The following configuration works for me:

Typescript Version 4.2.3 Cypress package version: 5.6.0 Cypress binary version: 5.6.0

web_app/cypress/support/commands.ts:

import { tag } from './tag';

declare global {
  // eslint-disable-next-line no-redeclare
  namespace Cypress {
    interface Chainable {
      tag: typeof tag;
    }
  }
}

Cypress.Commands.add('tag', tag);

web_app/cypress/.eslintrc:

{
  "plugins": [
    "cypress"
  ],
  "env": {
    "cypress/globals": true
  },
  "extends": [
    "plugin:cypress/recommended"
  ],
  "globals": {
    "tag": "readonly"
  }
}

web_app/cypress/tsconfig.json:

{
  "extends": "../tsconfig.json",
  "include": ["./**/*.ts"],
  "exclude": [],
  "compilerOptions": {
    "types": ["cypress"],
    "lib": ["esnext", "dom.iterable", "dom"],
    "isolatedModules": false,
    "allowJs": true,
    "noEmit": true
  }
}

TypeScript picks up the function signature from the imported file:

typeHint
elevatebart commented 3 years ago

Thank you @shwarcu,

There is a change you have to do to your example for the types to work. You are missing the extension of the declaration file you triple slash reference.

It is counter intuitive (and seriously backwards) but triple slash comments are not exactly node related. They do not use node commonjs resolution. So if you omit the extension, the resolution are simply ignored.

The good news is there is a better solution: merge the script and the type declaration. Look at this example repo https://github.com/cypress-io/add-cypress-custom-command-in-typescript.

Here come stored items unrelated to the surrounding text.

Lemma largest_rowid_snoc (ids : list Z) (x : Z) :
  largest_rowid (ids ++ [x])
  = Some (match largest_rowid ids with
          | None => x
          | Some m => Z.max m x
          end).
Proof.
  induction ids as [|i rest IH]; simpl; [reflexivity|].
  rewrite IH. destruct (largest_rowid rest) as [m|]; f_equal; lia.
Qed.

Lemma first_ids_succ (n : nat) :
  first_ids (S n) = (first_ids n ++ [Z.of_nat (S n)])%list.
Proof.
  unfold first_ids. rewrite seq_S, map_app. reflexivity.
Qed.

Lemma largest_rowid_first_ids (n : nat) :
  largest_rowid (first_ids (S n)) = Some (Z.of_nat (S n)).
Proof.
  induction n as [|n IH]; [reflexivity|].
  rewrite first_ids_succ, largest_rowid_snoc, IH. f_equal. lia.
Qed.

Lemma new_rowid_first_ids (rnd : list Z -> option Z) (n : nat) :
  Z.of_nat n < max_rowid ->
  new_rowid rnd (first_ids n) = Some (Z.of_nat (S n)).
Proof.
  intros Hn. unfold new_rowid. destruct n as [|n]; [reflexivity|].
  rewrite largest_rowid_first_ids.
  apply Z.ltb_lt in Hn. rewrite Hn. f_equal. lia.
Qed.
(** ** Telemetry streamer, call by call *)

Lemma streamCSVData_run (phase direction : string) (w : World) :
  exists (canData : CANData) (w2 w' : World),
    readCANData (set_log (log w ++ [EvPoll])
                   (set_angle (snd (pollSrc (angle w))) w)) = Ret canData w2
    /\ streamCSVData phase direction w = Ret tt w'
    /\ serial w' =
         serial w ++
           (if in_envelope (fst (pollSrc (angle w)))
            then csvRecord (u32 (u32 (now w2) - startTime w)) canData
                           (fst (pollSrc (angle w))) phase direction
            else [])
    /\ serial1 w' =
         serial1 w ++
           (if in_envelope (fst (pollSrc (angle w)))
               && (u32 (u32 (now w2) - startTime w) mod 1000 <? 10)
            then statusLine (u32 (u32 (now w2) - startTime w)) canData
                            (fst (pollSrc (angle w))) phase direction
            else [])
    /\ angle w' = snd (pollSrc (angle w))
    /\ bus w' = tl (bus w)
    /\ lastValidData w' = canData
    /\ now w' = now w2 + tick
    /\ log w' = log w ++ [EvPoll]
    /\ pins w' = pins w
    /\ script w' = script w
    /\ testComplete w' = testComplete w.
Proof.
  unfold streamCSVData, bind at 1, readPitch.
  destruct (pollSrc (angle w)) as [pitch s] eqn:Epoll. cbn [fst snd].
  set (w1 := set_log (log w ++ [EvPoll]) (set_angle s w)).
  destruct (readCANData_cases w1)
    as (c & wc & Hrun & Hc & Hbus & _ & _ & _ & Hangle & Hlog & Hpins & Hser
        & Hser1 & Hstart & Hhw & Hcmd & Htc).
  exists c, wc.
  change (startTime w) with (startTime w1). rewrite <- Hstart.
  destruct (in_envelope pitch) eqn:Eenv; cbn [andb];
    [destruct (u32 (u32 (now wc) - startTime wc) mod 1000 <? 10) eqn:Emod | ];
    eexists; (split; [exact Hrun | ]);
    rewrite (bind_Ret _ _ _ _ _ Hrun);
    unfold bind, millis, get, print, println, print1, println1, put, ret;
    cbn -[Z.modulo u32 Z.ltb]; rewrite ?Emod;
    (split; [reflexivity | ]);
    cbn -[Z.modulo u32 Z.ltb]; rewrite Hser, Hser1;
    unfold csvRecord, statusLine; rewrite <- ?app_assoc;
    cbn -[Z.modulo u32 Z.ltb]; rewrite ?app_nil_r;
    unfold script; cbn -[Z.modulo u32 Z.ltb];
    rewrite Hstart, Hhw, Hcmd, Htc;
    repeat split; auto.
Qed.

(** X9.  A record carries the frame found at the same call.  When a call
    of [streamCSVData] finds a frame of payload length 6 or more pending
    and the sample is in the envelope, the record it writes has the decode
    of that very frame in its bus columns, and a time stamp taken after
    the clock read that the bus reader made. *)
Theorem record_carries_frame_of_same_call :
  forall (phase direction : string) (w : World) (f : CANFrame)
         (rest : list (option CANFrame)),
    bus w = Some f :: rest ->
    (6 <= len f)%nat ->
    in_envelope (fst (pollSrc (angle w))) = true ->
    exists w',
      streamCSVData phase direction w = Ret tt w'
      /\ serial w' =
           serial w ++
             csvRecord (u32 (u32 (now w + tick) - startTime w))
                       (storeFrame f noData)
                       (fst (pollSrc (angle w))) phase direction
      /\ lastValidData w' = storeFrame f noData
      /\ bus w' = rest.
Proof.
  intros phase direction w f rest Hbus Hlen Henv.
  destruct (streamCSVData_run phase direction w)
    as (c & w2 & w' & Hcan & Hrun & Hser & _ & _ & Hbus' & Hlast & _).
  rewrite (readCANData_frame _ f rest) in Hcan by (cbn; assumption).
  injection Hcan as Hc Hw2. exists w'. split; [exact Hrun | ].
  rewrite Hser, Henv, Hlast, Hbus', Hbus, <- Hc, <- Hw2.
  cbn [now set_lastValidData set_lastCanMsgTime set_now set_bus
       lastValidData set_log set_angle].
  rewrite (storeFrame_forgets f (lastValidData w) noData).
  repeat split; reflexivity.
Qed.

I will make a PR to the docs to explain that better.

I hope it helps

[EDIT] I made the PR

PiotrFidurski commented 3 years ago

Thanks @toniton this helped in my case.

hematy61 commented 2 years ago

none of the above suggestions worked for me, though what worked for me was /// <reference path="../../../cypress/global.d.ts" /> in one of my spec files. I'm using create-react-app The problem is that create-react-app by default has turned isolatedModules to true in tsconfig.json file. Therefore, without this line, typescript considers global.d.ts as an isolated module and won't consider its content. However with this line, Typescript has a reference to global.d.ts and then will consider it as a module.